The reviews for Joseph Kosinski’s “Top Gun: Maverick” will have you thinking it’s the second-coming of the action blockbuster. It is not. This nostalgia-heavy sequel to the original 1987 original (a mediocre movie in its own right), basically replicates that Tony Scott film, almost beat-for-beat.
Yes, Tom Cruise is back as wild man “Maverick,” a man who knows no limitarions in his aerial pursuits. After defying command, he’s just been dismissed from duty and sent back to “Top Gun” flight school. There he’s assigned to recruit a new crop of fighter pilots, including his deceased friend’s son “Rooster” (Miles Teller). The recruits are cocky and have no knowledge of Maverick’s reckless ways of flying.
What follows are a lot of gung-ho aerial training sequences, meant to be nail-biting for the mainstream crowd. Although well-choreographed, there’s nothing truly wondrous about watching pilots fly their jets in training simulations.
If there’s any tension, it’s between Maverick and Rooster. The latter still bitter about his father’s death, he blames Maverick who is filled with guilt. Teller and Cruise’s scenes hint at a better, more substantial film, one in which psychological games could have been better played on the ground than in the air.

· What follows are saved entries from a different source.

Lemma mask6_byte n x : 0 <= n < 8 -> is_byte x -> Z.land x (Z.land 255 (Z.lnot (Z.shiftr 255 n))) = 2 ^ (8 - n) * (x / 2 ^ (8 - n)).
Proof.
  intros Hn Hx. unfold is_byte in Hx.
  try_all (fun n => forallb (fun i => let x := Z.of_nat i in Z.land x (Z.land 255 (Z.lnot (Z.shiftr 255 n))) =? 2 ^ (8 - n) * (x / 2 ^ (8 - n))) (seq 0 256)) 8%nat n.
  rewrite forallb_forall in Hall. specialize (Hall (Z.to_nat x)). rewrite Z2Nat.id in Hall by lia. apply Z.eqb_eq, Hall, in_seq. lia.
Qed.

Lemma zip_zero l k : length l = k -> zip_with Z.land l (replicate k 0) = replicate k 0.
Proof. intros <-. induction l as [|x l IH]; [done|]. cbn. by rewrite Z.land_0_r, IH. Qed.

Lemma digit_eq (c q1 q2 x1 x2 : Z) : 0 <= q1 < c -> 0 <= q2 < c -> x1 * c + q1 = x2 * c + q2 <-> x1 = x2 /\ q1 = q2.
Proof. intros H1 H2. split; [|by intros [-> ->]]. intros E.
  assert (Ex : x1 = x2); [|subst; split; [done|lia]].
  assert (D : forall x q, 0 <= q < c -> (x * c + q) / c = x) by (intros x q Hq; rewrite Z.div_add_l, Z.div_small by lia; lia).
  rewrite <- (D x1 q1), <- (D x2 q2) by done. by rewrite E.
Qed.

Lemma be_high x l n : 0 <= n <= 8 * zlen l -> (x * 2 ^ (8 * zlen l) + be l) / 2 ^ n = x * 2 ^ (8 * zlen l - n) + be l / 2 ^ n.
Proof.
  intros Hn. replace (8 * zlen l) with ((8 * zlen l - n) + n) at 1 by lia. rewrite Z.pow_add_r by lia.
  rewrite Z.mul_assoc, Z.div_add_l by lia. done.
Qed.

Lemma be_div l n : all_bytes l -> 0 <= n <= 8 * zlen l -> 0 <= be l / 2 ^ n < 2 ^ (8 * zlen l - n).
Proof.
  intros Hl Hn. pose proof (be_range l Hl). split; [apply Z.div_pos; lia|]. apply Z.div_lt_upper_bound; [lia|].
  rewrite <- Z.pow_add_r by lia. replace (n + (8 * zlen l - n)) with (8 * zlen l) by lia. lia.
Qed.

Lemma mask6_spec : forall k n net a, length net = k -> length a = k -> all_bytes net -> all_bytes a -> 0 <= n <= 8 * Z.of_nat k ->
  zip_with Z.land net (mask6 k n) = zip_with Z.land a (mask6 k n) <->
  be net / 2 ^ (8 * Z.of_nat k - n) = be a / 2 ^ (8 * Z.of_nat k - n).
Proof.
  induction k as [|k IH]; intros n net a Hnet Ha Hbn Hba Hn.
  { by destruct net, a. }
  destruct net as [|x net], a as [|y a]; try discriminate. injection Hnet as Hnet. injection Ha as Ha.
  apply Forall_cons in Hbn as [Hx Hbn]. apply Forall_cons in Hba as [Hy Hba]. cbn [mask6 be].
  assert (En : zlen net = Z.of_nat k) by (unfold zlen; lia). assert (Ea : zlen a = Z.of_nat k) by (unfold zlen; lia).
  destruct (Z.leb_spec 8 n); cbn [zip_with].
  - replace (8 * Z.of_nat (S k) - n) with (8 * Z.of_nat k - (n - 8)) by lia. unfold is_byte in *.
    rewrite !be_high, En, Ea, digit_eq by (first [lia | rewrite <- ?En; apply be_div; [done|lia] | rewrite <- ?Ea; apply be_div; [done|lia]]).
    rewrite <- IH by (done || lia). change 255 with (Z.ones 8). rewrite !Z.land_ones, !Z.mod_small by (lia || done).
    split; [intros [=]; done|]. by intros [-> ->].
  - rewrite mask6_0, !zip_zero by done. rewrite !mask6_byte by (done || lia).
    replace (8 * Z.of_nat (S k) - n) with (8 * Z.of_nat k + (8 - n)) by lia. rewrite !Z.pow_add_r, <- !Z.div_div by lia.
    pose proof (be_range net Hbn) as Rn. pose proof (be_range a Hba) as Ra. rewrite En in *. rewrite Ea in *.
    rewrite !Z.div_add_l, (Z.div_small (be net)), (Z.div_small (be a)), !Z.add_0_r by lia.
    split; [|by intros ->]. intros [= E]. apply Z.mul_reg_l in E; [done|]. apply Z.pow_nonzero; lia.
Qed.

Lemma unspecified_mask n : 0 <= n <= 128 -> in6_is_addr_unspecified (mask6 16 n) = (n =? 0).
Proof. intros Hn. try_all (fun n => Bool.eqb (in6_is_addr_unspecified (mask6 16 n)) (n =? 0)) 129%nat n. by apply eqb_prop in Hall. Qed.

Lemma be_zero l : all_bytes l -> be l = 0 -> in6_is_addr_unspecified l = true.
Proof.
  induction 1 as [|b l Hb Hl IH]; [done|]. cbn [be]. intros E. pose proof (be_range l Hl). unfold is_byte in Hb.
  assert (b = 0) as -> by nia. cbn. apply IH. lia.
Qed.

Lemma ks_testv6_subnet_spec a net n : 0 <= n <= 128 -> length a = 16%nat -> length net = 16%nat -> all_bytes a -> all_bytes net ->
  (n = 0 -> be net = 0) -> ks_testv6_subnet a net (mask6 16 n) = bool_decide (be a / 2 ^ (128 - n) = be net / 2 ^ (128 - n)).
Proof.
  intros Hn Hla Hln Ha Hnet H0. unfold ks_testv6_subnet. rewrite unspecified_mask by done.
  destruct (Z.eqb_spec n 0) as [->|Hn0]; cbn [negb].
  - rewrite be_zero by auto. cbn [negb]. rewrite H0 by done. pose proof (be_range a Ha) as Hr. unfold zlen in Hr. rewrite Hla in Hr.
    by rewrite Z.div_small by exact Hr.
  - apply bool_decide_ext. pose proof (mask6_spec 16 n net a Hln Hla Hnet Ha Hn) as H. unfold in6_and_mask. rewrite H.
    change (8 * Z.of_nat 16) with 128. split; congruence.
Qed.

Val Kilmer shows up for heartfelt cameo that turns out to be the best scene in the movie. Kosinski and Cruise stage the scene with compassion and wit as Kilmer, who lost usage of his vocal chords due to cancer, makes the best of a complicated task.
The problem with this sequel, more so than the original, is that safe for Maverick the side characters just aren’t that well-developed. You also keep wondering whether the film actually fully embraces its cheese or if it’s dead-serious in its intentions to replicate the original’s fromage.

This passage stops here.